(* ===== verification/NodeVersion.v ===== *)
(** [cli/greffer_cli/update.py]: what an update decides from, shared by
    [greffer update] and the remote updater: exit codes, the version manifest, the
    order of versions, and the reading of a node's /readyz. *)
From Stdlib Require Import Ascii String.
From S2P Require Import Prelude PyValue NodeImages.
Local Open Scope list_scope.
Local Open Scope Z_scope.

Definition EXIT_OK : Z := 0.
Definition EXIT_FAILED_ROLLED_BACK : Z := 1.
Definition EXIT_FAILED_ROLLBACK_FAILED : Z := 2.
Definition EXIT_PREFLIGHT_REFUSED : Z := 3.

(** ** The version manifest *)
Record manifest : Type := Manifest {
  latest : option string; min_supported : option string; no_rollback_from : list string }.

(** The body as parsed by [json.loads]. Of [no_rollback_from] the strings are
    kept: the text of any other JSON value holds no [->] between a version and a
    valid tag at its end. *)
Definition parse_manifest (data : value) : option manifest :=
  match data with
  | VDict d =>
      let str k := match get_or_null k d with VStr s => Some s | _ => None end in
      let nrf := match get_or_null "no_rollback_from" d with VList l => l | _ => [] end in
      Some (Manifest (str "latest"%string) (str "min_supported"%string)
              (omap (λ v, match v with VStr s => Some s | _ => None end) nrf))
  | _ => None
  end.

Definition nonempty (o : option string) : option string :=
  s ← o; if String.eqb s "" then None else Some s.

Definition resolve_target (explicit_to : option string) (m : option manifest) : option string :=
  match nonempty explicit_to with
  | Some to => if is_valid_image_tag (lit to) then Some to else None
  | None =>
      l ← m ≫= (λ m, nonempty (latest m));
      if is_valid_image_tag (lit l) then Some l else None
  end.

(** ** Versions *)
Definition version_tuple (value : option string) : option (list Z) :=
  v ← nonempty value;
  let parts := Text.split "." v in
  if forallb (λ p, Text.isdigit p && (String.length p <=? 18)%nat) parts
  then Some (Text.int_of_digits <$> parts) else None.

(** [a < b] on tuples. *)
Fixpoint tuple_lt (a b : list Z) : bool :=
  match a, b with
  | [], [] => false
  | [], _ :: _ => true
  | _ :: _, [] => false
  | x :: a, y :: b => (x <? y) || ((x =? y) && tuple_lt a b)
  end.

(** [t + (0,) * (width - len(t))] *)
Definition pad (width : nat) (t : list Z) : list Z := t ++ replicate (width - length t) 0.
Definition padded_lt (a b : list Z) : bool :=
  let width := Nat.max (length a) (length b) in tuple_lt (pad width a) (pad width b).

Definition is_downgrade (current target : option string) : option bool :=
  cur ← version_tuple current; tgt ← version_tuple target; Some (padded_lt tgt cur).

Definition below_floor (target min_supported : option string) : option bool :=
  floor ← nonempty min_supported;
  tgt ← version_tuple target; flr ← version_tuple (Some floor); Some (padded_lt tgt flr).

Definition no_rollback_blocked (m : option manifest) (current : option string) (target : string) : option bool :=
  m ← m; current ← current;
  Some (Text.mem (current +:+ "->" +:+ target) (no_rollback_from m)).

Definition is_true (o : option bool) : bool := match o with Some b => b | None => false end.


(** ** Readiness *)
Record readiness : Type := Readiness {
  r_id : value; r_status : value; r_reasons : list value }.

(** [None]: no response, or not a JSON object ([ok=False]). *)
Definition parse_readyz (body : option value) : option readiness :=
  match body with
  | Some (VDict d) =>
      Some (Readiness (get_or_null "id" d) (get_or_null "status" d)
              (match get_or_null "reasons" d with VList l => l | _ => [] end))
  | _ => None
  end.

(** [{"registration_pending"}] *)
Definition TOLERABLE_DEGRADED_REASONS (reason : value) : bool := eq_str reason "registration_pending".

Definition active_services (mode : string) : list string :=
  ["greffer"; "nginx"]%string ++ (if String.eqb mode "tunnel" then ["tunnel-sidecar"]%string else []).

Inductive gate : Type :=
  | GATE_READY | GATE_TIMEOUT | GATE_FATAL | GATE_WRONG_ID | GATE_NOT_APPLIED | GATE_DEGRADED_OTHER
  | GATE_CRASH_LOOP.

(** [greffer_id and r.id and r.id != greffer_id] *)
Definition wrong_id (greffer_id : option string) (r : readiness) : bool :=
  match nonempty greffer_id with
  | Some i => truthy (r_id r) && negb (eq_str (r_id r) i)
  | None => false
  end.

(** A poll sleeps two seconds. *)
Definition rounds (timeout : Z) : nat := S (Z.to_nat timeout).

(** ** The order of versions *)

(** Component [i] of a version, which has as many as one cares to look at. *)
Definition component (t : list Z) (i : nat) : Z := default 0 (t !! i).

(** The order the guards are about: the first component that differs decides. *)
Definition older (a b : list Z) : Prop :=
  ∃ i, component a i < component b i ∧ ∀ j, (j < i)%nat → component a j = component b j.

Definition same_version (a b : list Z) : Prop := ∀ i, component a i = component b i.

Lemma component_pad w t i : component (pad w t) i = component t i.
Proof.
  unfold component, pad. destruct (decide (i < length t)%nat) as [H|H].
  - by rewrite lookup_app_l.
  - rewrite lookup_app_r, (lookup_ge_None_2 t) by lia.
    destruct (replicate _ _ !! _) eqn:Hr; [|done]. by apply lookup_replicate in Hr as [-> _].
Qed.

Lemma length_pad w t : (length t ≤ w)%nat → length (pad w t) = w.
Proof. intros H. unfold pad. rewrite length_app, length_replicate. lia. Qed.

Lemma tuple_lt_spec a b : length a = length b → tuple_lt a b = true ↔ older a b.
Proof.
  revert b. induction a as [|x a IH]; intros [|y b] Hl; [|done..|injection Hl as Hl]; cbn [tuple_lt].
  - split; [done|]. intros (i & H & _). unfold component in H. rewrite !lookup_nil in H. cbn in H. lia.
  - rewrite orb_true_iff, andb_true_iff, Z.ltb_lt, Z.eqb_eq, IH by done. split.
    + intros [H|[-> (i & H & Hj)]]; [by exists O; split; [|lia]|].
      exists (S i). split; [done|]. intros [|j] ?; [done|]. by apply Hj; lia.
    + intros ([|i] & H & Hj); [by left|]. right. split; [apply (Hj O); lia|].
      exists i. split; [done|]. intros j ?. by apply (Hj (S j)); lia.
Qed.

Lemma padded_lt_spec a b : padded_lt a b = true ↔ older a b.
Proof.
  unfold padded_lt. rewrite tuple_lt_spec by (rewrite !length_pad; lia).
  unfold older. by setoid_rewrite component_pad.
Qed.

Lemma older_irrefl a b : same_version a b → ¬ older a b.
Proof. intros Hs (i & H & _). rewrite Hs in H. lia. Qed.

Lemma older_trans a b c : older a b → older b c → older a c.
Proof.
  intros (i & Hi & Hi') (j & Hj & Hj'). destruct (lt_eq_lt_dec i j) as [[H| ->]|H].
  - exists i. split; [by rewrite <- Hj'|]. intros k ?. by rewrite Hi', Hj' by lia.
  - exists j. split; [lia|]. intros k ?. by rewrite Hi', Hj' by lia.
  - exists j. split; [by rewrite Hi'|]. intros k ?. by rewrite Hi', Hj' by lia.
Qed.

(** Two versions are ordered one way, the other way, or are the same. *)
Lemma older_total a b : older a b ∨ older b a ∨ same_version a b.
Proof.
  pose (n := Nat.max (length a) (length b)).
  assert (H : ∀ k, older a b ∨ older b a ∨ ∀ j, (j < k)%nat → component a j = component b j).
  { induction k as [|k [H|[H|H]]]; [right; right; lia|auto..|].
    destruct (Z.lt_trichotomy (component a k) (component b k)) as [Hk|[Hk|Hk]].
    - left. by exists k.
    - right; right. intros j ?. destruct (decide (j = k)) as [->|]; [done|]. apply H. lia.
    - right; left. exists k. split; [done|]. intros j ?. symmetry. by apply H. }
  destruct (H n) as [?|[?|Hn]]; [auto..|]. right; right. intros i.
  destruct (decide (i < n)%nat); [by apply Hn|]. unfold component. by rewrite !lookup_ge_None_2 by lia.
Qed.

(** ** Parsing *)
Lemma int_of_digits_bound s : Text.all_chars Text.is_digit s = true →
  0 ≤ Text.int_of_digits s < 10 ^ Z.of_nat (String.length s).
Proof.
  intros Hs. split; [by apply Text.int_of_digits_nonneg|]. unfold Text.int_of_digits.
  enough (H : ∀ n, foldl (λ n c, n * 10 + Text.digit_val c) n (list_ascii_of_string s) <
    (n + 1) * 10 ^ Z.of_nat (String.length s)) by (specialize (H 0); lia).
  revert Hs. induction s as [|c s IH]; [cbn; lia|]. intros [Hc%Text.digit_val_bounds Hs]%andb_prop n.
  cbn [list_ascii_of_string foldl String.length]. specialize (IH Hs (n * 10 + Text.digit_val c)).
  rewrite Nat2Z.inj_succ, Z.pow_succ_r by lia.
  pose proof (Z.pow_pos_nonneg 10 (Z.of_nat (String.length s))). nia.
Qed.

Lemma version_tuple_Some value t : version_tuple value = Some t → ∃ v,
  value = Some v ∧ t = Text.int_of_digits <$> Text.split "." v ∧
  Forall (λ p, Text.isdigit p = true ∧ (String.length p ≤ 18)%nat) (Text.split "." v).
Proof.
  unfold version_tuple. intros (v & Hv & H)%bind_Some. exists v.
  unfold nonempty in Hv. destruct value as [w|]; [|done]. cbn in Hv.
  destruct (String.eqb w ""); [done|]. injection Hv as ->.
  destruct (forallb _ _) eqn:Hf; [|done]. injection H as <-. split_and!; [done..|].
  apply Forall_forall. intros p Hp. rewrite forallb_forall in Hf. apply list_elem_of_In, Hf in Hp.
  apply andb_prop in Hp as [H1 H2%Nat.leb_le]. done.
Qed.

(** The guards order versions as versions are ordered. Two versions that can
    be ordered are compared component by component, a shorter one reading as if
    it went on with zeros, and the first difference decides: [is_downgrade] says
    exactly whether the target is older than what runs, [below_floor] whether it
    is older than the floor; when neither side is older they are the same version
    up to trailing zeros. *)
Theorem is_downgrade_order current target cur tgt :
  version_tuple current = Some cur → version_tuple target = Some tgt →
  (∃ b, is_downgrade current target = Some b ∧ (b = true ↔ older tgt cur)) ∧
  (∃ b, below_floor target current = Some b ∧ (b = true ↔ older tgt cur)) ∧
  (is_downgrade current target = Some false → is_downgrade target current = Some false → same_version cur tgt) ∧
  (is_downgrade current target = Some true → is_downgrade target current = Some false).
Proof.
  intros Hc Ht. pose proof (padded_lt_spec tgt cur) as H1. pose proof (padded_lt_spec cur tgt) as H2.
  assert (Hd1 : is_downgrade current target = Some (padded_lt tgt cur)) by (unfold is_downgrade; by rewrite Hc, Ht).
  assert (Hd2 : is_downgrade target current = Some (padded_lt cur tgt)) by (unfold is_downgrade; by rewrite Hc, Ht).
  assert (Hf : below_floor target current = Some (padded_lt tgt cur)).
  { unfold below_floor. pose proof Hc as (v & Hv & _)%version_tuple_Some.
    assert (Hn : nonempty current = Some v).
    { unfold version_tuple in Hc. destruct (nonempty current) as [w|] eqn:Hw; [|done]. subst current.
      unfold nonempty in Hw. cbn in Hw. by destruct (String.eqb v ""). }
    rewrite Hn, Ht. cbn [mbind option_bind]. subst current. by rewrite Hc. }
  rewrite Hd1, Hd2, Hf. split; [eauto|]. split; [eauto|].
  split.
  - intros [= F1] [= F2]. rewrite F1 in H1. rewrite F2 in H2.
    destruct (older_total cur tgt) as [H|[H|H]]; [by apply H2 in H|by apply H1 in H|done].
  - intros [= F1]. destruct (padded_lt cur tgt); [|done]. exfalso.
    apply (older_irrefl cur cur); [by intros i|]. apply (older_trans _ tgt); [by apply H2|by apply H1].
Qed.

Lemma is_downgrade_order_witness :
  (∃ b, is_downgrade (Some "0.9.0") (Some "0.10") = Some b ∧ (b = true ↔ older [0; 10] [0; 9; 0])) ∧
  is_downgrade (Some "0.9.0") (Some "0.10") = Some false ∧ is_downgrade (Some "0.9.0") (Some "0.8.7") = Some true ∧
  is_downgrade (Some "0.9.0") (Some "latest") = None.
Proof.
  split; [|by vm_compute].
  exact (proj1 (is_downgrade_order (Some "0.9.0") (Some "0.10") [0; 9; 0] [0; 10] eq_refl eq_refl)).
Defined.

(** [version_tuple] never lets [int] see text it would choke on: whatever the
    manifest says, the components it parses are at least one, each of them a
    number of at most 18 digits; any other text is refused, never guessed. *)
Theorem version_tuple_bounded value :
  match version_tuple value with
  | Some t => t ≠ [] ∧ Forall (λ x, 0 ≤ x < 10 ^ 18) t
  | None => let v := default ""%string value in v = ""%string ∨
      ∃ p, p ∈ Text.split "." v ∧ (Text.isdigit p = false ∨ (18 < String.length p)%nat)
  end.
Proof.
  destruct (version_tuple value) as [t|] eqn:H.
  - apply version_tuple_Some in H as (v & -> & -> & Hf). split.
    + destruct v as [|d v]; [done|]. cbn. destruct (Ascii.eqb d "."); [done|]. by destruct (Text.split _ v).
    + apply Forall_fmap. eapply Forall_impl; [exact Hf|]. intros p [[_ Hd]%Text.isdigit_spec Hlen].
      apply int_of_digits_bound in Hd. cbn. split; [lia|]. eapply Z.lt_le_trans; [apply Hd|].
      apply Z.pow_le_mono_r; lia.
  - destruct value as [v|]; [|by left]. cbn. unfold version_tuple, nonempty in H. cbn in H. destruct (String.eqb_spec v ""); [by left|right].
    cbn in H. destruct (forallb _ _) eqn:Hf; [done|].
    assert (Hn : ¬ Forall (λ p, Text.isdigit p = true ∧ (String.length p ≤ 18)%nat) (Text.split "." v)).
    { intros Ha. apply not_true_iff_false in Hf. apply Hf, forallb_forall. intros p Hp%list_elem_of_In.
      eapply Forall_forall in Ha as [Hp1 Hp2]; [|exact Hp]. by rewrite Hp1, (proj2 (Nat.leb_le _ _) Hp2). }
    apply not_Forall_Exists in Hn; [|apply _]. apply Exists_exists in Hn as (p & Hp & Hbad). exists p. split; [done|].
    destruct (Text.isdigit p) eqn:Hd; [right|by left]. apply Nat.nle_gt. intros Hl. by apply Hbad.
Qed.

> _TASK_: Give back exactly the lines above starting at the line where "version_tuple current = Some" appears and ending at the line where "intros Hc Ht." appears, both included, with no other lines.

> _SOLUTION BELOW_:
  version_tuple current = Some cur → version_tuple target = Some tgt →
  (∃ b, is_downgrade current target = Some b ∧ (b = true ↔ older tgt cur)) ∧
  (∃ b, below_floor target current = Some b ∧ (b = true ↔ older tgt cur)) ∧
  (is_downgrade current target = Some false → is_downgrade target current = Some false → same_version cur tgt) ∧
  (is_downgrade current target = Some true → is_downgrade target current = Some false).
Proof.
  intros Hc Ht. pose proof (padded_lt_spec tgt cur) as H1. pose proof (padded_lt_spec cur tgt) as H2.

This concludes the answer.